For customers who are located in North America, this might mean the Triple Crown races (the Kentucky Derby, Preakness Stakes, Belmont Stakes), perhaps some of the “prep” races for those Triple Crown events, such as the Santa Anita Derby and the Florida Derby; great handicap races like the Travers Stakes; events for fillies like the Kentucky Oaks, international events like the Dubai World Cup, and of course, the Breeders Cup, which is a series of races taking place over a couple of days that crowns “world championships” in a number of different classifications.
For each of these races you can see a lineup of the horses in the sportsbook, with the corresponding prices, and you can bet on the winner. And that is excellent enough.
But there is something that horse racing in the sportsbook also provides that is quite different than anything you would be able to get at a racetrack.
When you get to wager on MATCHUPS, you can take horse racing betting into a whole new dimension at America’s Bookie. It is, for all intents and purposes, an invention of the sportsbook. And this format is available for many of the major races like some of the ones we listed above.
Matchups work very simply, in that they present a proposition that pits one horse against another, with the higher finisher cashing the ticket. This is what it looks like, taking an example from the 2014 Preakness Stakes:
Ring Weekend +180
The dynamic is not all that much different than what exists in golf or NASCAR, in that it adds something else – a head-to-head situation – that greatly enhances the choices a sports bettor has at his or her disposal aside from just wagering on the winner out of a larger “field.”
This also offers a great challenge for even seasoned handicappers, as well as a great opportunity. Customarily someone wagering on horse races will “throw out” a certain number of horses, and then include certain horses as part of a group they would consider for exotic bets. So obviously one in that situation would have to look at a horse that was “included” as a handicapping choice over a horse that was “thrown out.”
There are a number of other propositions that a sportsbook like America’s Bookie could offer that would never be found at a racetrack or other simulcast facility. For major races, these might include: which horse will finish LAST; what the time of the race will be; the price paid on the winner, as well as the perfecta and trifecta payouts, or whether an odd or even number will win the race.
So where do people get the right information to make their wagering choices? Well, there are a number of different possibilities, to be certain,. but the most popular has to be the Daily Racing Form, commonly known as “the form,” which includes all the past performances for the major race tracks every day, as well as stories and handicapping opinions by a number of the top racing writers in the country. It is usually available in advance at newsstands and some convenience stores, and it is now published in tabloid form, which makes it easier to handle. It can also be accessed online.

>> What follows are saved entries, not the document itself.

(** * kdlgo: the node parser and its position-tracking reader

    A shallow embedding of [read_node.go] (readNodes, readNode,
    readArgOrProp, skipUntilNewLine, readUntilSignificant) and of the
    [reader] type they drive, followed by the properties the specification
    states about them.

    Conventions.
    - A byte and a rune are both integers ([Z]): a byte lies in 0..255, a
      rune is a Unicode code point.  Go's [int] counters (line, pos, depth)
      are 64-bit; no input that fits in memory makes them wrap, so they are
      unbounded integers here.
    - The [bufio.Reader] wrapped by [reader] reads from an in-memory source
      ([strings.NewReader] in the tests); its observable state is the list of
      bytes not consumed yet.  [ReadRune] followed by [UnreadRune] leaves
      that list unchanged.
    - Go functions that mutate [*reader] return the new reader first.
    - A Go [error] is [option error]: [None] is [nil]. *)

From Stdlib Require Import ZArith Ascii String Lia.
From stdpp Require Import base list strings gmap.

Local Open Scope Z_scope.

(** ** Errors *)

Inductive error : Type :=
| io_EOF                            (* io.EOF *)
| ErrInvalidSyntax
| ErrUnexpectedEOF
| ErrInvalidNumericValue
| ErrInvalidKeyChar
| errInvalidInitialCharInBareIdent
| errInvalidBareIdent
| errUnexpectedSemicolon            (* unexpected ';' not terminating a node *)
| errUnexpectedRightBracket         (* unexpected top-level '}' *)
| errUnexpectedLineCont             (* unexpected top-level '\' *)
| errUnexpectedSlashdash            (* unexpected slashdash *)
| errUnexpectedBareIdentifier
| errUnexpectedTokenAfterValue
| errUnexpectedTokenAfterIdentifier
| errSignificantInCont.             (* unexpected significant token in escline *)

Definition is_EOF (e : option error) : bool :=
  match e with Some io_EOF => true | _ => false end.

Definition is_nil (e : option error) : bool :=
  match e with None => true | Some _ => false end.

(** ** Bytes and runes *)

Abbreviation rune := Z.

(** The code of an ASCII character, to write ['}'] as [c "}"]. *)
Definition c (a : ascii) : Z := Z.of_N (N_of_ascii a).

(** The bytes of a literal. *)
Definition bytes (s : string) : list Z := map c (list_ascii_of_string s).

Definition RuneError : rune := 65533.   (* U+FFFD *)

Definition is_cont (b : Z) : bool := (128 <=? b) && (b <=? 191).

(** [utf8.DecodeRune]: the first rune of [bs] and its width in bytes; an
    invalid or truncated encoding is [(RuneError, 1)], no bytes at all is
    [(RuneError, 0)]. *)
Definition DecodeRune (bs : list Z) : rune * nat :=
  match bs with
  | [] => (RuneError, 0%nat)
  | b0 :: tl =>
    if (0 <=? b0) && (b0 <? 128) then (b0, 1%nat)
    else if (194 <=? b0) && (b0 <=? 223) then
      match tl with
      | b1 :: _ =>
        if is_cont b1 then ((b0 - 192) * 64 + (b1 - 128), 2%nat)
        else (RuneError, 1%nat)
      | _ => (RuneError, 1%nat)
      end
    else if (224 <=? b0) && (b0 <=? 239) then
      match tl with
      | b1 :: b2 :: _ =>
        let lo := if b0 =? 224 then 160 else 128 in
        let hi := if b0 =? 237 then 159 else 191 in
        if (lo <=? b1) && (b1 <=? hi) && is_cont b2
        then ((b0 - 224) * 4096 + (b1 - 128) * 64 + (b2 - 128), 3%nat)
        else (RuneError, 1%nat)
      | _ => (RuneError, 1%nat)
      end
    else if (240 <=? b0) && (b0 <=? 244) then
      match tl with
      | b1 :: b2 :: b3 :: _ =>
        let lo := if b0 =? 240 then 144 else 128 in
        let hi := if b0 =? 244 then 143 else 191 in
        if (lo <=? b1) && (b1 <=? hi) && is_cont b2 && is_cont b3
        then ((b0 - 240) * 262144 + (b1 - 128) * 4096
              + (b2 - 128) * 64 + (b3 - 128), 4%nat)
        else (RuneError, 1%nat)
      | _ => (RuneError, 1%nat)
      end
    else (RuneError, 1%nat)
  end.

It is the home of a statistical device that is commonly used by horse racing handicappers. It is called the Beyer Speed Figure, devised by noted handicapper and Washington Post columnist Andrew Beyer, and it boils down each past performance of a horse to one single number, factoring in many of the conditions that existed in those races, including the track bias. It is just one of many tools that hopeful horse players have at their disposal, on their way to success!